The most obvious impact is that we’ll see a lot of good players who had some major-league potential go undrafted this year. Paul Goldschmidt (Round 8) and Jacob deGrom (Round 9) were drafted after the fifth round out of four-year colleges; at the time, they were not seen as good enough prospects to go in the top 150 picks, even though history has shown they were among the very best players in their respective draft classes.

In a five-round draft, college juniors like Goldschmidt and deGrom would have been undrafted and left to choose whether to sign as free agents for a relative pittance ($20,000 this year), go back to school to come back out as seniors/fourth-year juniors (and potentially get $5,000 or less if they didn’t improve their standing) or go play independent ball and hope to boost their value (which might not be an option in 2020 if independent leagues can’t play). All of those options are worse than what such players would have gotten in a normal draft, and we risk losing players entirely. Perhaps instead of perennial MVP candidate Paul Goldschmidt, we’d have Paul Goldschmidt, CPA.

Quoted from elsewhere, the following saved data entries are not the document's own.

(** With a kernel that never runs out of memory and a clean [errno], the
    same eight blocks are granted at the first request. *)
Example create_rx_ring_no_pressure :
  create_rx_ring (bench always_ok (StatsOk 0 0) xfree_plain)
                 ring8 false (fresh_world TPACKET_V2)
  = Done (mk_ring 0 0 131072 (mk_req 16384 8 2048 64 0 0 0))
         (mk_world 0 TPACKET_V2 1 [EvRxRing [16384; 8; 2048; 64] 16]).
Proof. vm_compute. reflexivity. Qed.

(** A kernel that stays out of memory: three halvings, then the fatal exit
    at one block, after four requests. *)
Example create_rx_ring_no_memory :
  create_rx_ring (bench always_enomem (StatsOk 0 0) xfree_plain)
                 ring8 false (fresh_world TPACKET_V2)
  = Stop (Panic "Cannot allocate RX_RING!")
         (mk_world ENOMEM TPACKET_V2 4
            [EvRxRing [16384; 8; 2048; 64] 16;
             EvRxRing [16384; 4; 2048; 32] 16;
             EvRxRing [16384; 2; 2048; 16] 16;
             EvRxRing [16384; 1; 2048; 8] 16]).
Proof. vm_compute. reflexivity. Qed.

(** A set-up of eight blocks under memory pressure: it returns, and the
    mapped length is the block size times the block count left. *)
Lemma ring_rx_setup_mm_len_witness :
  exists r' w',
    ring_rx_setup (bench enomem_once (StatsOk 0 0) xfree_plain)
                  131072 3 false false true (fresh_world 0) = Done r' w' /\
    mm_len r' = tp_block_size (raw r') * tp_block_nr (raw r').
Proof.
  eexists. eexists. split; [vm_compute; reflexivity|].
  eapply (ring_rx_setup_mm_len (bench enomem_once (StatsOk 0 0) xfree_plain)
            131072 3 false false true (fresh_world 0)).
  vm_compute. reflexivity.
Defined.

(** 4 KiB pages are among the page sizes covered. *)
Lemma page_size_ok_4096 : page_size_ok 4096.
Proof.
  split; [reflexivity|]. split; [exists 1; reflexivity | reflexivity].
Defined.

(** C3 as stated fails: the block count field has 32 bits, so for a budget
    of 2^46 bytes and blocks of 2^14 the quotient 2^32 is stored as 0; and
    for a budget of 2^43 the frame count 2^32 is stored as 0 while the
    block count is 2^29. *)
Lemma setup_rx_ring_layout_wraps :
  (exists r' w',
      setup_rx_ring_layout (bench always_ok (StatsOk 0 0) xfree_plain)
                           zero_ring (2 ^ 46) false false (fresh_world 0)
      = Done r' w' /\
      tp_block_nr (raw r') <> 2 ^ 46 / tp_block_size (raw r')) /\
  (exists r' w',
      setup_rx_ring_layout (bench always_ok (StatsOk 0 0) xfree_plain)
                           zero_ring (2 ^ 43) false false (fresh_world 0)
      = Done r' w' /\
      tp_frame_nr (raw r') * tp_frame_size (raw r')
      <> tp_block_size (raw r') * tp_block_nr (raw r')).
Proof.
  split; eexists; eexists; (split; [vm_compute; reflexivity|]);
    vm_compute; discriminate.
Qed.

(** The geometry for a budget of 128 KiB with jumbo support, newer ABI. *)
Lemma setup_rx_ring_layout_geometry_witness :
  setup_rx_ring_layout (bench always_ok (StatsOk 0 0) xfree_plain)
                       zero_ring 131072 true true (fresh_world 0)
  = Done (mk_ring 0 0 0 (mk_req 65536 2 65536 2 100 0 0))
         (mk_world 0 TPACKET_V3 0 [EvSetVersion TPACKET_V3]) /\
  (TPACKET_ALIGNMENT | 65536) /\
  65536 = 32 * Z.shiftl TPACKET_ALIGNMENT 7 /\
  2 = 131072 / 65536 /\
  2 * 65536 = 65536 * 2.
Proof.
  destruct (setup_rx_ring_layout_geometry
              (bench always_ok (StatsOk 0 0) xfree_plain)
              zero_ring 131072 true true (fresh_world 0)
              page_size_ok_4096 ltac:(lia))
    as (Hrun & Halign & Hfs & Hbn & Hfn).
  split; [exact Hrun|]. split; [exact Halign|]. split; [exact Hfs|].
  split; [apply Hbn | apply Hfn]; reflexivity.
Defined.

(** C4 as stated fails: with 4 KiB pages the jumbo block has 65536 bytes,
    the small one 16384; 65536 is not 16 times 16384. *)
Lemma jumbo_block_is_not_16_times :
  exists rs ws rj wj,
    setup_rx_ring_layout (bench always_ok (StatsOk 0 0) xfree_plain)
                         zero_ring 1048576 false false (fresh_world 0)
    = Done rs ws /\
    setup_rx_ring_layout (bench always_ok (StatsOk 0 0) xfree_plain)
                         zero_ring 1048576 true false (fresh_world 0)
    = Done rj wj /\
    tp_block_size (raw rj) <> 16 * tp_block_size (raw rs).
Proof.
  do 4 eexists. split; [vm_compute; reflexivity|].
  split; [vm_compute; reflexivity|]. vm_compute. discriminate.
Qed.

(** Both block sizes for a budget of 1 MiB on 4 KiB pages. *)
Lemma setup_rx_ring_layout_block_size_witness :
  setup_rx_ring_layout (bench always_ok (StatsOk 0 0) xfree_plain)
                       zero_ring 1048576 false false (fresh_world 0)
  = Done (mk_ring 0 0 0 (mk_req 16384 64 2048 512 0 0 0))
         (mk_world 0 TPACKET_V2 0 [EvSetVersion TPACKET_V2]) /\
  setup_rx_ring_layout (bench always_ok (StatsOk 0 0) xfree_plain)
                       zero_ring 1048576 true false (fresh_world 0)
  = Done (mk_ring 0 0 0 (mk_req 65536 16 65536 16 0 0 0))
         (mk_world 0 TPACKET_V2 0 [EvSetVersion TPACKET_V2]) /\
  16384 = 2 ^ 2 * 4096 /\
  65536 = 2 ^ 4 * 4096 /\
  65536 = 4 * 16384.
Proof.
  apply (setup_rx_ring_layout_block_size
           (bench always_ok (StatsOk 0 0) xfree_plain)
           zero_ring 1048576 false (fresh_world 0));
    reflexivity.
Defined.

(** A request that returns 0 while [errno] still holds ENOMEM from earlier
    is followed by a request for half the blocks. *)
Lemma create_rx_ring_retry_on_errno_alone_witness :
  rx_ring_rc (bench always_ok (StatsOk 0 0) xfree_plain) (raw ring8) 16
             (mk_world ENOMEM TPACKET_V2 0 []) = 0 /\
  create_rx_ring_retry (bench always_ok (StatsOk 0 0) xfree_plain) 16 ring8
                       (mk_world ENOMEM TPACKET_V2 0 [])
  = create_rx_ring_retry (bench always_ok (StatsOk 0 0) xfree_plain) 16
      (mk_ring 0 0 0 (mk_req 16384 4 2048 32 0 0 0))
      (mk_world ENOMEM TPACKET_V2 1 [EvRxRing [16384; 8; 2048; 64] 16]).
Proof.
  split; [reflexivity|].
  apply (create_rx_ring_retry_on_errno_alone
           (bench always_ok (StatsOk 0 0) xfree_plain) 16 ring8
           (mk_world ENOMEM TPACKET_V2 0 []));
    [reflexivity | reflexivity | discriminate].
Defined.

(** Teardown of the same mapped ring on the newer and on the older ABI. *)
Lemma destroy_rx_ring_asymmetric_witness :
  destroy_rx_ring (bench always_ok (StatsOk 0 0) xfree_plain)
                  mapped_ring (fresh_world TPACKET_V3)
  = Done (mk_ring 4198400 1048576 0 (mk_req 16384 2 2048 16 0 0 0))
         (mk_world 0 TPACKET_V3 0
            [EvMunmap 1048576 32768; EvXfree 4198400]) /\
  destroy_rx_ring (bench always_ok (StatsOk 0 0) xfree_plain)
                  mapped_ring (fresh_world TPACKET_V2)
  = Done (mk_ring 4198400 1048576 0 (mk_req 0 0 0 0 0 0 0))
         (mk_world 0 TPACKET_V2 1
            [EvMunmap 1048576 32768; EvXfree 4198400;
             EvRxRing [0; 0; 0; 0] 16]).
Proof.
  split.
  - apply (proj1 (destroy_rx_ring_asymmetric
                    (bench always_ok (StatsOk 0 0) xfree_plain)
                    mapped_ring (fresh_world TPACKET_V3) 4198400 eq_refl)).
    reflexivity.
  - apply (proj2 (destroy_rx_ring_asymmetric
                    (bench always_ok (StatsOk 0 0) xfree_plain)
                    mapped_ring (fresh_world TPACKET_V2) 4198400 eq_refl)).
    reflexivity.
Defined.

(** On the older ABI a failing reconfiguration is fatal. *)
Example destroy_rx_ring_v2_fatal :
  destroy_rx_ring (bench always_enomem (StatsOk 0 0) xfree_plain)
                  mapped_ring (fresh_world TPACKET_V2)
  = Stop (Panic "Cannot destroy the RX_RING: %s!")
         (mk_world ENOMEM TPACKET_V2 1
            [EvMunmap 1048576 32768; EvXfree 4198400;
             EvRxRing [0; 0; 0; 0] 16]).
Proof. vm_compute. reflexivity. Qed.

(** C6 as stated fails. If [xfree] is a plain function, the second teardown
    hands it the pointer to the frame table a second time; if [xfree] is a
    macro that refuses NULL and resets the pointer, the second teardown does
    not return. *)
Lemma second_teardown_not_harmless :
  ~ second_teardown_harmless (bench always_ok (StatsOk 0 0) xfree_plain)
      mapped_ring (fresh_world TPACKET_V3) /\
  ~ second_teardown_harmless (bench always_ok (StatsOk 0 0) xfree_resetting)
      mapped_ring (fresh_world TPACKET_V3).
Proof.
  split; intros H; specialize (H _ _ eq_refl);
    destruct H as (r2 & w2 & again & Hrun & _ & Hfreed & Hnot).
  - vm_compute in Hrun. injection Hrun as <- <-.
    vm_compute in Hfreed. injection Hfreed as <-.
    apply Hnot. left. reflexivity.
  - vm_compute in Hrun. discriminate Hrun.
Qed.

There’s a big ripple effect from players who expected to sign going back to school or going to college from high school. Division I schools have only 11.7 scholarships per team, and coaches plan to distribute those under the assumption that some juniors will not return for their senior years and that some of their top recruits will never reach campus. Some members of both groups will now be at school, fighting for the same playing time and the same limited scholarships, which will squeeze some players out of lineups, out of scholarships or off rosters entirely.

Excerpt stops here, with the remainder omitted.